» **Task description**:
Print, exactly as they appear in the listing below, the lines from the line with "pose proof (Nat.div_mod_eq i" to the line with "- destruct (i", with both end lines kept.

» **Study material**:
(* ===== verification/Bitfield.v ===== *)
(** * Bindgen's bit field units

    [__BindgenBitfieldUnit] at the head of
    [src/cilium-mini-ebpf/src/vmlinux.rs]: a byte array in which bit fields
    are read and written bit by bit, by reference ([get], [set]) or through a
    raw pointer ([raw_get], [raw_set]).  [cfg!(target_endian = "big")] is the
    variable [big_endian], so both targets are covered. *)

From Stdlib Require Import Strings.Byte NArith ZArith Lia.
From stdpp Require Import base tactics numbers list strings.
From S2P Require Import Prelude.

Local Open Scope Z_scope.

Section Unit.
Context (big_endian : bool) {E : Type}.

(** ** Single bits *)

Definition bit_index (idx : nat) : Z :=
  if big_endian then 7 - Z.of_nat (idx mod 8) else Z.of_nat (idx mod 8).

Definition extract_bit (byte : byte) (idx : nat) : bool :=
  let mask := Z.shiftl 1 (bit_index idx) in
  Z.land (u8 byte) mask =? mask.

Definition get_bit (storage : list byte) (idx : nat) : outcome E bool :=
  if negb (idx / 8 <? length storage)%nat then Fault AssertFailed
  else
  let byte_index := (idx / 8)%nat in
  let? byte := index storage byte_index in
  Ok (extract_bit byte idx).

(** [this] is the unit's offset in memory, [size] is [size_of::<Storage>()]. *)
Definition raw_get_bit (mem : list byte) (this size idx : nat) : outcome E bool :=
  if negb (idx / 8 <? size)%nat then Fault AssertFailed
  else
  let byte_index := (idx / 8)%nat in
  let? bs := load (this + byte_index) 1 mem in
  let? byte := index bs 0 in
  Ok (extract_bit byte idx).

Definition change_bit (byte : byte) (idx : nat) (val : bool) : Byte.byte :=
  let mask := Z.shiftl 1 (bit_index idx) in
  byte_of_Z (if val then Z.lor (u8 byte) mask else Z.land (u8 byte) (Z.lxor mask 255)).

Definition set_bit (idx : nat) (val : bool) : prog (list byte) E unit :=
  fun storage =>
  if negb (idx / 8 <? length storage)%nat then (storage, Fault AssertFailed)
  else
  let byte_index := (idx / 8)%nat in
  match storage !! byte_index with
  | Some byte => (<[byte_index := change_bit byte idx val]> storage, Ok tt)
  | None => (storage, Fault SliceIndex)
  end.

Definition raw_set_bit (this size idx : nat) (val : bool) : prog (list byte) E unit :=
  if negb (idx / 8 <? size)%nat then crash AssertFailed
  else
  let byte_index := (idx / 8)%nat in
  let! bs := (fun mem => lift (load (this + byte_index) 1 mem) mem) in
  let! byte := lift (index bs 0) in
  store (this + byte_index) [change_bit byte idx val].

(** ** Fields *)

(** The loop of [get] and of [raw_get], over their reader of one bit: [n]
    iterations are left, [i] is the index. *)
Fixpoint get_loop (read_bit : nat -> outcome E bool) (bit_offset bit_width n i : nat) (val : Z)
    : outcome E Z :=
  match n with
  | O => Ok val
  | S n =>
      let? pos := uadd i bit_offset in
      let? b := read_bit pos in
      let idx := if big_endian then (bit_width - 1 - i)%nat else i in
      get_loop read_bit bit_offset bit_width n (S i)
        (if b then Z.lor val (Z.shiftl 1 (Z.of_nat idx)) else val)
  end.

(** The loop of [set] and of [raw_set]. *)
Fixpoint set_loop (write_bit : nat -> bool -> prog (list byte) E unit)
    (bit_offset bit_width : nat) (val : Z) (n i : nat) : prog (list byte) E unit :=
  match n with
  | O => ret tt
  | S n =>
      let mask := Z.shiftl 1 (Z.of_nat i) in
      let val_bit_is_set := Z.land val mask =? mask in
      let idx := if big_endian then (bit_width - 1 - i)%nat else i in
      let! pos := lift (uadd idx bit_offset) in
      do! write_bit pos val_bit_is_set in
      set_loop write_bit bit_offset bit_width val n (S i)
  end.

(** The three [debug_assert!]s on a field of a unit of [size] bytes. *)
Definition field_asserts (size bit_offset bit_width : nat) : bool :=
  (bit_width <=? 64)%nat && (bit_offset / 8 <? size)%nat &&
  ((bit_offset + bit_width) / 8 <=? size)%nat.

Definition get (storage : list byte) (bit_offset bit_width : nat) : outcome E Z :=
  if negb (field_asserts (length storage) bit_offset bit_width) then Fault AssertFailed
  else get_loop (get_bit storage) bit_offset bit_width bit_width 0 0.

Definition raw_get (mem : list byte) (this size bit_offset bit_width : nat) : outcome E Z :=
  if negb (field_asserts size bit_offset bit_width) then Fault AssertFailed
  else get_loop (raw_get_bit mem this size) bit_offset bit_width bit_width 0 0.

Definition set (bit_offset bit_width : nat) (val : Z) : prog (list byte) E unit :=
  fun storage =>
  if negb (field_asserts (length storage) bit_offset bit_width)
  then (storage, Fault AssertFailed)
  else set_loop set_bit bit_offset bit_width val bit_width 0 storage.

Definition raw_set (this size bit_offset bit_width : nat) (val : Z) : prog (list byte) E unit :=
  if negb (field_asserts size bit_offset bit_width) then crash AssertFailed
  else set_loop (raw_set_bit this size) bit_offset bit_width val bit_width 0.

(** ** The bits of a unit *)

Lemma bit_index_range idx : 0 <= bit_index idx < 8.
Proof. unfold bit_index. pose proof (Nat.mod_upper_bound idx 8). destruct big_endian; lia. Qed.

Lemma bit_index_inj i j : (i / 8 = j / 8)%nat -> bit_index i = bit_index j -> i = j.
Proof.
  unfold bit_index. intros Hd Hm.
  pose proof (Nat.div_mod_eq i 8). pose proof (Nat.div_mod_eq j 8).
  pose proof (Nat.mod_upper_bound i 8). pose proof (Nat.mod_upper_bound j 8).
  destruct big_endian; lia.
Qed.

(** The mask test is a bit test. *)
Lemma mask_testbit z k : 0 <= k -> (Z.land z (Z.shiftl 1 k) =? Z.shiftl 1 k) = Z.testbit z k.
Proof.
  intros Hk. rewrite Z.shiftl_1_l.
  assert (Hl : Z.land z (2 ^ k) = if Z.testbit z k then 2 ^ k else 0).
  { apply Z.bits_inj'. intros n Hn. rewrite Z.land_spec, Z.pow2_bits_eqb by done.
    destruct (Z.eqb_spec k n) as [<-|Hne].
    - destruct (Z.testbit z k); [by rewrite Z.pow2_bits_true|by rewrite Z.bits_0].
    - rewrite andb_false_r. destruct (Z.testbit z k); [|by rewrite Z.bits_0].
      by rewrite Z.pow2_bits_false. }
  rewrite Hl. assert (0 < 2 ^ k) by (by apply Z.pow_pos_nonneg).
  destruct (Z.testbit z k); [apply Z.eqb_refl|]. apply Z.eqb_neq. lia.
Qed.

Lemma extract_bit_testbit b idx : extract_bit b idx = Z.testbit (u8 b) (bit_index idx).
Proof. apply mask_testbit, bit_index_range. Qed.

Lemma testbit_byte_of_Z z k : 0 <= k < 8 -> Z.testbit (u8 (byte_of_Z z)) k = Z.testbit z k.
Proof. intros Hk. rewrite u8_byte_of_Z. change 256 with (2 ^ 8). apply Z.mod_pow2_bits_low; lia. Qed.

Lemma extract_change_bit b i j v :
  (i / 8 = j / 8)%nat -> extract_bit (change_bit b i v) j = if (i =? j)%nat then v else extract_bit b j.
Proof.
  intros Hd. pose proof (bit_index_range i) as Hi. pose proof (bit_index_range j) as Hj.
  rewrite !extract_bit_testbit. unfold change_bit. rewrite testbit_byte_of_Z by done.
  rewrite Z.shiftl_1_l.
  assert (Hm : Z.testbit (2 ^ bit_index i) (bit_index j) = (i =? j)%nat).
  { rewrite Z.pow2_bits_eqb by lia. destruct (Nat.eqb_spec i j) as [->|Hne]; [apply Z.eqb_refl|].
    apply Z.eqb_neq. intros He. by apply Hne, bit_index_inj. }
  destruct v; rewrite ?Z.lor_spec, ?Z.land_spec, ?Z.lxor_spec, Hm.
  - destruct (i =? j)%nat; [apply orb_true_r|apply orb_false_r].
  - change 255 with (Z.ones 8). rewrite Z.ones_spec_low by lia.
    destruct (i =? j)%nat; [apply andb_false_r|apply andb_true_r].
Qed.

(** The value of a bit. *)
Definition bit (storage : list byte) (i : nat) : bool :=
  match storage !! (i / 8)%nat with
  | Some b => extract_bit b i
  | None => false
  end.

» **Reply**:
  pose proof (Nat.div_mod_eq i 8). pose proof (Nat.div_mod_eq j 8).
  pose proof (Nat.mod_upper_bound i 8). pose proof (Nat.mod_upper_bound j 8).
  destruct big_endian; lia.
Qed.

(** The mask test is a bit test. *)
Lemma mask_testbit z k : 0 <= k -> (Z.land z (Z.shiftl 1 k) =? Z.shiftl 1 k) = Z.testbit z k.
Proof.
  intros Hk. rewrite Z.shiftl_1_l.
  assert (Hl : Z.land z (2 ^ k) = if Z.testbit z k then 2 ^ k else 0).
  { apply Z.bits_inj'. intros n Hn. rewrite Z.land_spec, Z.pow2_bits_eqb by done.
    destruct (Z.eqb_spec k n) as [<-|Hne].
    - destruct (Z.testbit z k); [by rewrite Z.pow2_bits_true|by rewrite Z.bits_0].
    - rewrite andb_false_r. destruct (Z.testbit z k); [|by rewrite Z.bits_0].
      by rewrite Z.pow2_bits_false. }
  rewrite Hl. assert (0 < 2 ^ k) by (by apply Z.pow_pos_nonneg).
  destruct (Z.testbit z k); [apply Z.eqb_refl|]. apply Z.eqb_neq. lia.
Qed.

Lemma extract_bit_testbit b idx : extract_bit b idx = Z.testbit (u8 b) (bit_index idx).
Proof. apply mask_testbit, bit_index_range. Qed.

Lemma testbit_byte_of_Z z k : 0 <= k < 8 -> Z.testbit (u8 (byte_of_Z z)) k = Z.testbit z k.
Proof. intros Hk. rewrite u8_byte_of_Z. change 256 with (2 ^ 8). apply Z.mod_pow2_bits_low; lia. Qed.

Lemma extract_change_bit b i j v :
  (i / 8 = j / 8)%nat -> extract_bit (change_bit b i v) j = if (i =? j)%nat then v else extract_bit b j.
Proof.
  intros Hd. pose proof (bit_index_range i) as Hi. pose proof (bit_index_range j) as Hj.
  rewrite !extract_bit_testbit. unfold change_bit. rewrite testbit_byte_of_Z by done.
  rewrite Z.shiftl_1_l.
  assert (Hm : Z.testbit (2 ^ bit_index i) (bit_index j) = (i =? j)%nat).
  { rewrite Z.pow2_bits_eqb by lia. destruct (Nat.eqb_spec i j) as [->|Hne]; [apply Z.eqb_refl|].
    apply Z.eqb_neq. intros He. by apply Hne, bit_index_inj. }
  destruct v; rewrite ?Z.lor_spec, ?Z.land_spec, ?Z.lxor_spec, Hm.
  - destruct (i =? j)%nat; [apply orb_true_r|apply orb_false_r].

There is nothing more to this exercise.